Menurut dia, wisata halal membuat mereka yakin bahwa produk tersebut sudah betul-betul higienis dan bersih. Pasalnya, produk halal dipercayai turis nonmuslim ini telah melalui proses sertifikasi, terutama pada produk kuliner.

Wisatawan mancanegara non-muslim, tutur Heni, sangat menjaga betul soal makanan dan ini terkait dengan halal. Makanan yang telah disertifikasi halal itu menunjukkan bahwa makanan tersebut sudah higienis. Bagi mereka, halal adalah higienis, khususnya soal kuliner.

Wisata halal, Heni menjelaskan sangat menaruh perhatian pada kebersihan. "Soal kebersihan sudah pasti ke arah sana ya (makanan yang higienis). Makanan yang bersih dan sehat karena kalau halal itu berarti sehat. Dan juga termasuk lingkungan yang bersih," papar dia kepada Republika.co.id, beberapa waktu lalu.

Heni mengakui kunjungan wisatawan Muslim mancanegara ke Indonesia didominasi kalangan milenial. Hal ini merupakan wujud berkembangnya wisata halal di Indonesia dengan baik. Apalagi, kalangan milenial ini memang cepat menerima informasi.

Besarnya persentase tersebut menjadi tantangan tersendiri bagi agen travel di Indonesia. Mereka harus menemukan formula yang tepat agar bisa memberikan pelayanan yang lebih baik lagi.

"Karena mereka (wisatawan milenial) sudah searching, baik harga, jenis wisatanya, maupun service-nya," kata Heni.

Besarnya minat wisatawan Muslim milenial mancanegara ini karena adanya kemudahan teknologi sehingga apa yang ada di Indonesia mudah diketahi. Mereka juga bisa mengetahui informasi yang lebih detail, dan pelayanan yang ditawarkan oleh agen travel.

"Nah saat di Indonesia, mereka tinggal membuktikan apakah betul seperti yang mereka dapatkan di dunia maya," jelas Heni.

Pemerintah pun harus mempersiapkan fasilitas umum yang baik dan berstandar internasional. Misalnya, soal kebersihan dan aksesibilitas antara satu objek wisata dan objek wisata yang lain.

Mayoritas pelancong wisata halal Indonesia adalah golongan milenial. Menteri Pariwisata Republik Indonesia, Arief Yahya menyampaikan jumlahnya mencapai 69 persen selama tahun 2018.

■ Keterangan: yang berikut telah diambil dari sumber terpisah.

(** ** tree_read when the seek is refused *)

(** X7.  [tree_read] does not look at what [lseek] returns.  When the
    position [offset + off] of the bytes asked for is negative (a file of
    an image whose signature lies before sector 32 can have a negative
    offset) or lies above the largest offset of the file system, the seek
    is refused, the cursor stays, and the bytes handed out are those at
    the cursor of the descriptor, not those of the file: as many as the
    clipped length asks for, at most [MAX_RW_COUNT], and no more than the
    image holds from the cursor on. *)
Theorem tree_read_seek_refused (path : string) (count off : Z)
    (root : tree) (fd : file) (node : tree) :
  tree_find_entry root path = Some node ->
  is_dir node = false ->
  0 <= off < size node -> size node < 2 ^ 63 ->
  0 <= count < 2 ^ 63 ->
  - 2 ^ 63 <= offset node + off < 2 ^ 63 ->
  offset node + off < 0 \/ Z.of_N (maxbytes fd) < offset node + off ->
  let data :=
    slice (image fd) (cursor fd)
      (Z.min (Z.min count (size node - off)) MAX_RW_COUNT) in
  tree_read path count off root fd
  = (Z.of_nat (List.length data), data,
     File (image fd) (cursor fd + Z.of_nat (List.length data))
          (maxbytes fd)).
Proof.
  intros Hfind Hfile Hoff Hsize Hcount Hrange Hout data.
  unfold tree_read. rewrite Hfind, Hfile.
  rewrite geb_false by lia.
  rewrite clipped_count by lia.
  rewrite to_off_t_small by exact Hrange.
  rewrite lseek_refused by exact Hout.
  rewrite read_eq by (unfold SSIZE_MAX; lia).
  fold data.
  assert (Hlen : Z.of_nat (List.length data) <= MAX_RW_COUNT).
  { unfold data, slice. rewrite length_firstn. unfold MAX_RW_COUNT. lia. }
  rewrite to_int_small by (unfold MAX_RW_COUNT in Hlen; lia).
  reflexivity.
Qed.

Lemma tree_read_seek_refused_witness :
  tree_read "/f" 4 0 (tree_insert tree_empty "f" (-2048) 10)
    (File (list_byte_of_string "0123456789abcdef") 6 ext4_maxbytes)
  = (4, list_byte_of_string "6789",
     File (list_byte_of_string "0123456789abcdef") 10 ext4_maxbytes).
Proof.
  rewrite (tree_read_seek_refused "/f" 4 0
             (tree_insert tree_empty "f" (-2048) 10)
             (File (list_byte_of_string "0123456789abcdef") 6 ext4_maxbytes)
             (new_file "f" (-2048) 10));
    [reflexivity | reflexivity | reflexivity | simpl; lia | simpl; lia | lia
    | simpl; lia | left; simpl; lia].
Defined.

(** * Further properties of the parser *)

Lemma prefix_app_l (a b s : string) :
  String.prefix (a ++ b) s = true -> String.prefix a s = true.
Proof.
  revert s. induction a as [|x a IH]; intros s H.
  - now destruct s.
  - destruct s as [|y s]; [discriminate|]. simpl in *.
    destruct (ascii_dec x y); [now apply IH | discriminate].
Qed.

Lemma to_uint_range z : 0 <= to_uint z < 2 ^ 32.
Proof. unfold to_uint. apply Z.mod_pos_bound. lia. Qed.

Lemma walk_effect_refl nb st : walk_effect nb st st.
Proof. split; [reflexivity|]. exists []. split; [reflexivity | constructor]. Qed.

Lemma walk_effect_trans nb st1 st2 st3 :
  walk_effect nb st1 st2 -> walk_effect nb st2 st3 -> walk_effect nb st1 st3.
Proof.
  intros (I1 & ops1 & E1 & F1) (I2 & ops2 & E2 & F2).
  split; [congruence|]. exists (ops1 ++ ops2)%list. split.
  - rewrite insert_all_app, <- E1. exact E2.
  - apply Forall_app. auto.
Qed.

Lemma walk_effect_prefix nb x st st' :
  walk_effect (nb ++ x) st st' -> walk_effect nb st st'.
Proof.
  intros (I & ops & E & F). split; [exact I|]. exists ops. split; [exact E|].
  eapply Forall_impl; [|exact F]. intros e [H1 H2].
  split; [eapply prefix_app_l; exact H1 | exact H2].
Qed.

Lemma lseek_image (fd : file) (pos : Z) :
  image (lseek fd pos) = image fd /\ maxbytes (lseek fd pos) = maxbytes fd.
Proof. unfold lseek. destruct (_ || _); split; reflexivity. Qed.

Lemma read_image (fd : file) (count : Z) :
  image (snd (read fd count)) = image fd /\
  maxbytes (snd (read fd count)) = maxbytes fd.
Proof. unfold read. destruct (SSIZE_MAX <? count); split; reflexivity. Qed.

Lemma recurse_directory_effect walk nb base sector sz st st' :
  (forall de n s s', walk nb de n s = Done s' -> walk_effect nb s s') ->
  recurse_directory_with walk nb base sector sz st = Done st' ->
  walk_effect nb st st'.
Proof.
  intros Hwalk. unfold recurse_directory_with.
  destruct (read _ sz) as [[ret de] fd2] eqn:R.
  assert (I : image fd2 = image (fst st)).
  { replace fd2 with (snd (read (lseek (fst st)
                                   (to_off_t (base + sector * SECTOR_SIZE)))
                             sz)) by now rewrite R.
    rewrite (proj1 (read_image _ _)). apply lseek_image. }
  destruct (negb _).
  - intro H. injection H as <-. split; [exact I|].
    exists []. split; [reflexivity | constructor].
  - intro H. apply Hwalk in H. destruct H as (I' & ops & E & F).
    split; [simpl in I'; congruence|]. exists ops. auto.
Qed.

"Secara total, 51 persen wisatawan adalah milenial, di wisata halalnya bahkan mencapai 69 persen itu milenial," kata Arief pertengahan bulan ini.

Pelancong wisata halal tersebut tidak semuanya Muslim atau datang dari negara Muslim, melainkan semua pelancong yang datang ke akses-akses ramah Muslim. Hal ini karena wisata halal bersifat universal, tidak hanya untuk kalangan tertentu.

Pariwisata halal menjadi salah satu segmen yang menjadi fokus Kemenpar tahun ini. Porsinya diharapkan meningkat dari 20 persen menjadi 25 persen pada 2019. Salah satu upayanya adalah memasukkan agenda halal di Calender of Event (CoE) 2019.

Kementerian Pariwisata juga menggandeng sejumlah restoran khas Asia di luar negeri untuk dapat bekerja sama menyajikan menu khas Indonesia. Cara ini sebagai upaya menarik kunjungan wisatawan ke Tanah Air.

Upaya itu juga sebagai cara cerdas untuk berdiplomasi kuliner di negeri tetangga tanpa harus menambah jumlah restoran. "Jadi kita memancing di restoran mancanegara yang menyajikan masakan dari negara Asia. Caranya, mereka memberikan menu khas Indonesia untuk memikat lidah. Lewat pengenalan ini, kita harapkan wisatawan akan mendapatkan kesan," kata Ketua Tim Percepatan Wisata Belanja dan Kuliner Kemenpar Vita Datau.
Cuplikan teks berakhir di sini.